What are limiting thoughts?
They are essentially doubts that act like iron chains. Yes, that's right, they are often very heavy burdens to deal with on a daily basis! They can be likened to the fact of believing in the existence of someone or something, in other words, you believe that something is your reality, you get used to it, and, you no longer doubt its existence, so you live by it, for it and with it.
So, there you have it, there are both negative and positive beliefs, as for the positive ones, they have to be anchored, developed, and amplified. But the negative ones on the other hand, as you have no doubt already guessed, are much less satisfying to deal with.
For example: When I was little, everyone said that I was shy. Today, every public speech that I make throws me into a state of stress and makes me feel shy (since it's in my reality).

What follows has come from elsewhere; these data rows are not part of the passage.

(** X20. [processWithRetry] runs [getUserProfile] and, as long as it
    fails, runs it again after 100, 200 and 400 ms; the first exit that
    is no failure, or else the fourth failure, is its exit (three units
    of fuel suffice). So a lookup that succeeds at once is returned
    without a pause; and with the three services provided the trace
    gains at least one lookup and at most four, and four when
    [processWithRetry] fails. *)
Theorem processWithRetry_stops_at_first_success :
  forall S (P : Platform S) (userId : string) ctx (w : World S) fuel,
    (3 <= fuel)%nat ->
    processWithRetry fuel userId ctx w
    = Some (attempts [100; 200; 400]%Z (getUserProfile userId) ctx w)
    /\ (forall w' profile,
           getUserProfile userId ctx w = (w', Success profile) ->
           processWithRetry fuel userId ctx w = Some (w', Success profile))
    /\ (allFound ctx ->
        exists w' exit,
          processWithRetry fuel userId ctx w = Some (w', exit)
          /\ (lookups (trace w) + 1 <= lookups (trace w') <= lookups (trace w) + 4)%nat
          /\ (forall e, exit = Failure e ->
                        lookups (trace w') = (lookups (trace w) + 4)%nat)).
Proof.
  intros S P userId ctx w fuel Hfuel.
  assert (Hrun : processWithRetry fuel userId ctx w
                 = Some (attempts [100; 200; 400]%Z (getUserProfile userId) ctx w))
    by (apply retry_backoff_attempts; exact Hfuel).
  split; [exact Hrun |]. split.
  - intros w' profile Hfirst. rewrite Hrun. cbn [attempts]. rewrite Hfirst. reflexivity.
  - intros Hall.
    destruct (attempts_lookups ctx userId Hall [100; 200; 400]%Z w) as [Hbound Hfail].
    destruct (attempts [100; 200; 400]%Z (getUserProfile userId) ctx w) as [w' exit].
    exists w', exit. split; [exact Hrun |]. cbn [fst snd length] in *.
    split; [lia |]. intros e ->. rewrite (Hfail e eq_refl). lia.
Qed.
(** * Circuit-switched routing simulation (routing.cpp)

    A shallow embedding of the simulator: the global tables, the call
    events, the recovery of finished calls ([timeUpdate]), the edge-cost
    updates, the Dijkstra search with reservation ([updateState]), the hop
    count of the SHPO policy ([emptySHPO]) and the five policy loops of
    [main] with their statistics.

    Conventions of the embedding.
    - Node numbers are [nat]; a [float m[26][26]] or [int m[26][26]] table is
      a function of two node numbers.  The loops of the program range over
      the 26 rows and columns, [nodes].
    - [capacity], [availCap] and [propDelay] are [float] tables that only
      ever hold whole numbers (they are read as [int] from the topology
      file and changed by [--] and [+= int]); they are modelled in [Z], as
      are the [double] counters.  A [float] holds whole numbers exactly up
      to 2^24 only, and rounds beyond; a [double] up to 2^53.  The model is
      the program on cells within these bounds, and a theorem that states
      the value of a sum or a difference of cells assumes them
      ([float_range]).  [int] overflow is not modelled.
    - The [cost] table holds fractions under LLP and MFC; it is modelled in
      [Q].  [int alt = dist[u] + edgeCost[u][j]] truncates towards zero; the
      program rounds the sum to [float] first, which is the sum itself for
      the whole-number costs of SHPF and SDPF ([whole_costs]).  A theorem
      on the path the search prefers assumes such costs, or a bound on the
      capacities that keeps the rounding away from the next whole number.
    - Times are [double] in the program and only compared with [<=] (and
      added once, in the constructor); they are modelled in [Q].
    - [eventQueue] is a [list]; [eventQueue.at(i)] is list lookup. *)

From Stdlib Require Import ZArith QArith List Lia Bool.
From stdpp Require Import base list.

Why do these beliefs hold us back?
Whether they are positive or negative, they influence our life, our character etc… simply because our behaviors are a reflection of what we think they are! Therapists call this the self-fulfillment of prophecies. It is a vicious circle because our behavior will adapt to our beliefs so that they correspond to each other and obviously our brain will select (only) the information it is able to confirm, meaning it is a cognitive bias.
Where do they come from?
Usually, they come from our childhoods. Above I told you that they were a habit for you. Well, by dint of repeating certain things, phrases, and patterns, they become anchored in you, in your mind and by the force of cognitive bias, of self-realization, you will believe in them again and again… So, it has become YOUR REALITY. They come from your education, society, culture, family circle etc…
Here are some examples of common limiting beliefs:
- Women are all jealous, possessive, and “endearing”…
- You have to work hard to succeed. And of course, you can't make a living without working.
- Money doesn't make you happy, and you lose even your sincere friends.
>>> Read about why denial is used as a defense method.
The different steps to transform these beliefs:
1. First, we must become aware of them.
If something you do or say always brings you the same disappointing and negative result, ask yourself why. You must identify your belief in order to pretend to transform it. To help you do this, you can identify sentences that repeat the words “always”, “never”, or “all” to yourself.
Example: I've always been shy, that's how it is!
2. Now that you've identified it, you need to know where it comes from.
Where can it come from? What are its foundations?
Example: My school teacher used to tell my parents that I was too shy, which caused me uncertainty and doubts when I had to speak up in class.
3. Find something to contradict this belief.
Look for things in your experiences that may uproot this belief.
Example: I managed to give a speech at my best friend's wedding in front of 300 people.
4. Now ask yourself how it weakens you on a daily basis.
By understanding how they can slow you down, you can do something about it. If you don't know the impact, they have on you, you can't move forward, they will do it again and again.
Example: I don't want to be a professor/lecturer at the university I love so much. I don't feel capable of giving a lecture in front of an amphitheater full of students.
5. Work little by little, step by step.
There's no point in running, at the risk of picking you up! Don't forget that a belief (good or bad) is your truth. Even if you've just realized the deception, it's been ingrained for a long time. So, after your work of analysis, progress slowly but surely to avoid reproducing the prophecy!
Example: I'm going to have dinner with some friends this weekend. I'll take advantage of the occasion to make a nice speech to explain my situation and my project to them.
6. Reframe your new belief loud and clear.
Give it life and strength of will so that you become more aware of it. Positive affirmations can be a very good complement to this exercise.
Example: I know I can do it, (since I've already done something similar) I will put my soul into it (and gain self-confidence).
Why don’t I believe in myself?
A lack of self-confidence comes from an unmet need, usually experienced in our past. It is not always easy to identify this need, but it can help to understand where the loss of self-confidence comes from. For example, if you can never make a decision and miss opportunities because of it, you lack the confidence to know what you want. In your past, you may have lacked the space to be listened to (if, for example, you grew up in a large family). A psychologist can help you identify this lack and work to regain lost confidence.
Editor's opinion: One limiting belief at a time!
Beware of self-sabotage and review one limiting belief at a time, before trying to flush out others. You are your own limit, you put your own obstacles in your way (and that's normal → don't feel guilty and don't devalue yourself) BUT you are also your own savior! Today, you can learn and perfect yourself in the art of building bridges between these obstacles!
🤗 Understand yourself, accept yourself, be happy... Let’s do it here and now!